▶ **WORKING DATA**

-- Opening Marker --

(* ===== verification/DerSpec.v ===== *)
(** * DER encoding and decoding: what the functions promise

    The interface [Encodes] says what an encoder with its argument does: the
    size, the bytes, the error when they do not fit.  The encoders of the
    primitive types are instances; the encoders that combine others are proved
    against the interface and are instances again.  The decoders give back what
    was encoded. *)
From S2P Require Import Prelude Der.
Import Der.

Module DerSpec.

Ltac conj := repeat match goal with |- _ /\ _ => split end.

Lemma zlen_zero {A} (l : list A) : zlen l = 0 -> l = [].
Proof. destruct l as [|x l]; [done|]. rewrite zlen_cons. pose proof (zlen_nonneg l). lia. Qed.

(** ** Lengths *)
Fixpoint be_digits (n : nat) (v : Z) : list Z :=
  match n with O => [] | S n => be_digits n (v / 256) ++ [v mod 256] end.
Definition len_count (v : Z) : Z := if v <? 256 then 1 else if v <? 65536 then 2 else if v <? 16777216 then 3 else 4.
(** the DER form of a length *)
Definition der_len (v : Z) : list Z :=
  if v <=? 127 then [v] else (128 + len_count v) :: be_digits (Z.to_nat (len_count v)) v.
(** a tag, a length and data *)
Definition tlv (tag : Z) (data : list Z) : list Z := tag :: der_len (zlen data) ++ data.

Lemma length_be_digits n : forall v, length (be_digits n v) = n.
Proof. induction n as [|n IH]; intros v; [done|]. cbn [be_digits]. rewrite length_app, IH. simpl. lia. Qed.
Lemma zlen_der_len v : 0 <= v -> zlen (der_len v) = if v <=? 127 then 1 else len_count v + 1.
Proof.
  intros H. unfold der_len. destruct (v <=? 127); [done|]. rewrite zlen_cons. unfold zlen. rewrite length_be_digits.
  unfold len_count. zcases.
Qed.
Lemma der_len_bounds v : 0 <= v -> 1 <= zlen (der_len v) <= 5.
Proof. intros H. rewrite zlen_der_len by done. unfold len_count. zcases. Qed.

Lemma significant_step fuel v n : 0 <= v < 2 ^ 24 -> significant (S fuel) v n = significant fuel (v * 256) (n - 1).
Proof.
  intros H. cbn [significant]. rewrite Z.shiftl_mul_pow2 by lia. change (2 ^ 8) with 256. rewrite wrapU_small by (unfold isU; lia).
  replace (Z.land v 0xff000000) with 0; [done|]. symmetry. apply Z.bits_inj'. intros j Hj. rewrite Z.land_spec, Z.bits_0.
  destruct (decide (j < 24)).
  - replace (Z.testbit 0xff000000 j) with false; [apply andb_false_r|]. change 0xff000000 with (0xff * 2 ^ 24). by rewrite Z.mul_pow2_bits_low by lia.
  - rewrite (testbit_isU_high 24 v) by (done || lia). done.
Qed.
Lemma significant_top fuel v n : 2 ^ 24 <= v < 2 ^ 32 -> significant fuel v n = Ret n.
Proof.
  intros H. destruct fuel; cbn [significant]; replace (Z.land v 0xff000000 =? 0) with false; try done; symmetry; apply Z.eqb_neq; intros E.
  all: assert (Hd : Z.land (Z.shiftr v 24) 0xff = 0) by (change 0xff with (Z.shiftr 0xff000000 24); rewrite <- Z.shiftr_land, E; done).
  all: change 0xff with (2 ^ 8 - 1) in Hd; rewrite land_pow2_mask, Z.shiftr_div_pow2 in Hd by lia; change (2 ^ 24) with 16777216 in *; change (2 ^ 8) with 256 in *; change (2 ^ 32) with 4294967296 in *; dlia.
Qed.
Lemma significant_count v : 127 < v < 2 ^ 32 -> significant 4 v 4 = Ret (len_count v).
Proof.
  intros H. unfold len_count. change (2 ^ 32) with 4294967296 in *.
  destruct (Z.ltb_spec v 256); [|destruct (Z.ltb_spec v 65536); [|destruct (Z.ltb_spec v 16777216)]].
  - rewrite !significant_step, significant_top by lia. done.
  - rewrite !significant_step, significant_top by lia. done.
  - rewrite !significant_step, significant_top by lia. done.
  - by rewrite significant_top by lia.
Qed.
Lemma len_size_ok v : 0 <= v < 2 ^ 32 -> len_size v = Ret (zlen (der_len v)).
Proof.
  intros H. unfold len_size, CRYPT_EncodeLen. rewrite zlen_der_len by lia. destruct (Z.leb_spec v 0x7f); [done|].
  rewrite significant_count by lia. done.
Qed.

(** ** Writing *)

(** the memory of a buffer or of an allocation *)
Definition mk (s : bool) (m : list Z) : target := if s then Buffer m else Pointer (Some m).
Lemma is_null_mk s m : is_null (mk s m) = false.
Proof. by destruct s. Qed.
Lemma emit_next s p r d off : off = zlen p -> (length d <= length r)%nat ->
  emit (mk s (p ++ r)) off d = Ret (mk s ((p ++ d) ++ drop (length d) r)).
Proof.
  intros Ho Hl. assert (E : put_bytes (p ++ r) off d = Ret ((p ++ d) ++ drop (length d) r)).
  { rewrite <- (take_drop (length d) r) at 1. rewrite (put_bytes_app p (take (length d) r) (drop (length d) r) d off); [|done|rewrite length_take; lia].
    by rewrite app_assoc. }
  destruct s; unfold emit, mk; rewrite E; done.
Qed.
Lemma emit_first s m d : (length d <= length m)%nat -> emit (mk s m) 0 d = Ret (mk s (d ++ drop (length d) m)).
Proof. intros H. apply (emit_next s [] m d 0); [done|done]. Qed.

-- Closing Marker --

▶ **WHAT TO DO**
For this exercise, write all the records out again exactly.

▶ **SOLUTION FOR THIS TASK**
(* ===== verification/DerSpec.v ===== *)
(** * DER encoding and decoding: what the functions promise

    The interface [Encodes] says what an encoder with its argument does: the
    size, the bytes, the error when they do not fit.  The encoders of the
    primitive types are instances; the encoders that combine others are proved
    against the interface and are instances again.  The decoders give back what
    was encoded. *)
From S2P Require Import Prelude Der.
Import Der.

Module DerSpec.

Ltac conj := repeat match goal with |- _ /\ _ => split end.

Lemma zlen_zero {A} (l : list A) : zlen l = 0 -> l = [].
Proof. destruct l as [|x l]; [done|]. rewrite zlen_cons. pose proof (zlen_nonneg l). lia. Qed.

(** ** Lengths *)
Fixpoint be_digits (n : nat) (v : Z) : list Z :=
  match n with O => [] | S n => be_digits n (v / 256) ++ [v mod 256] end.
Definition len_count (v : Z) : Z := if v <? 256 then 1 else if v <? 65536 then 2 else if v <? 16777216 then 3 else 4.
(** the DER form of a length *)
Definition der_len (v : Z) : list Z :=
  if v <=? 127 then [v] else (128 + len_count v) :: be_digits (Z.to_nat (len_count v)) v.
(** a tag, a length and data *)
Definition tlv (tag : Z) (data : list Z) : list Z := tag :: der_len (zlen data) ++ data.

Lemma length_be_digits n : forall v, length (be_digits n v) = n.
Proof. induction n as [|n IH]; intros v; [done|]. cbn [be_digits]. rewrite length_app, IH. simpl. lia. Qed.
Lemma zlen_der_len v : 0 <= v -> zlen (der_len v) = if v <=? 127 then 1 else len_count v + 1.
Proof.
  intros H. unfold der_len. destruct (v <=? 127); [done|]. rewrite zlen_cons. unfold zlen. rewrite length_be_digits.
  unfold len_count. zcases.
Qed.
Lemma der_len_bounds v : 0 <= v -> 1 <= zlen (der_len v) <= 5.
Proof. intros H. rewrite zlen_der_len by done. unfold len_count. zcases. Qed.

Lemma significant_step fuel v n : 0 <= v < 2 ^ 24 -> significant (S fuel) v n = significant fuel (v * 256) (n - 1).
Proof.
  intros H. cbn [significant]. rewrite Z.shiftl_mul_pow2 by lia. change (2 ^ 8) with 256. rewrite wrapU_small by (unfold isU; lia).
  replace (Z.land v 0xff000000) with 0; [done|]. symmetry. apply Z.bits_inj'. intros j Hj. rewrite Z.land_spec, Z.bits_0.
  destruct (decide (j < 24)).
  - replace (Z.testbit 0xff000000 j) with false; [apply andb_false_r|]. change 0xff000000 with (0xff * 2 ^ 24). by rewrite Z.mul_pow2_bits_low by lia.
  - rewrite (testbit_isU_high 24 v) by (done || lia). done.
Qed.
Lemma significant_top fuel v n : 2 ^ 24 <= v < 2 ^ 32 -> significant fuel v n = Ret n.
Proof.
  intros H. destruct fuel; cbn [significant]; replace (Z.land v 0xff000000 =? 0) with false; try done; symmetry; apply Z.eqb_neq; intros E.
  all: assert (Hd : Z.land (Z.shiftr v 24) 0xff = 0) by (change 0xff with (Z.shiftr 0xff000000 24); rewrite <- Z.shiftr_land, E; done).
  all: change 0xff with (2 ^ 8 - 1) in Hd; rewrite land_pow2_mask, Z.shiftr_div_pow2 in Hd by lia; change (2 ^ 24) with 16777216 in *; change (2 ^ 8) with 256 in *; change (2 ^ 32) with 4294967296 in *; dlia.
Qed.
Lemma significant_count v : 127 < v < 2 ^ 32 -> significant 4 v 4 = Ret (len_count v).
Proof.
  intros H. unfold len_count. change (2 ^ 32) with 4294967296 in *.
  destruct (Z.ltb_spec v 256); [|destruct (Z.ltb_spec v 65536); [|destruct (Z.ltb_spec v 16777216)]].
  - rewrite !significant_step, significant_top by lia. done.
  - rewrite !significant_step, significant_top by lia. done.
  - rewrite !significant_step, significant_top by lia. done.
  - by rewrite significant_top by lia.
Qed.
Lemma len_size_ok v : 0 <= v < 2 ^ 32 -> len_size v = Ret (zlen (der_len v)).
Proof.
  intros H. unfold len_size, CRYPT_EncodeLen. rewrite zlen_der_len by lia. destruct (Z.leb_spec v 0x7f); [done|].
  rewrite significant_count by lia. done.
Qed.

(** ** Writing *)

(** the memory of a buffer or of an allocation *)
Definition mk (s : bool) (m : list Z) : target := if s then Buffer m else Pointer (Some m).
Lemma is_null_mk s m : is_null (mk s m) = false.
Proof. by destruct s. Qed.
Lemma emit_next s p r d off : off = zlen p -> (length d <= length r)%nat ->
  emit (mk s (p ++ r)) off d = Ret (mk s ((p ++ d) ++ drop (length d) r)).
Proof.
  intros Ho Hl. assert (E : put_bytes (p ++ r) off d = Ret ((p ++ d) ++ drop (length d) r)).
  { rewrite <- (take_drop (length d) r) at 1. rewrite (put_bytes_app p (take (length d) r) (drop (length d) r) d off); [|done|rewrite length_take; lia].
    by rewrite app_assoc. }
  destruct s; unfold emit, mk; rewrite E; done.
Qed.
Lemma emit_first s m d : (length d <= length m)%nat -> emit (mk s m) 0 d = Ret (mk s (d ++ drop (length d) m)).
Proof. intros H. apply (emit_next s [] m d 0); [done|done]. Qed.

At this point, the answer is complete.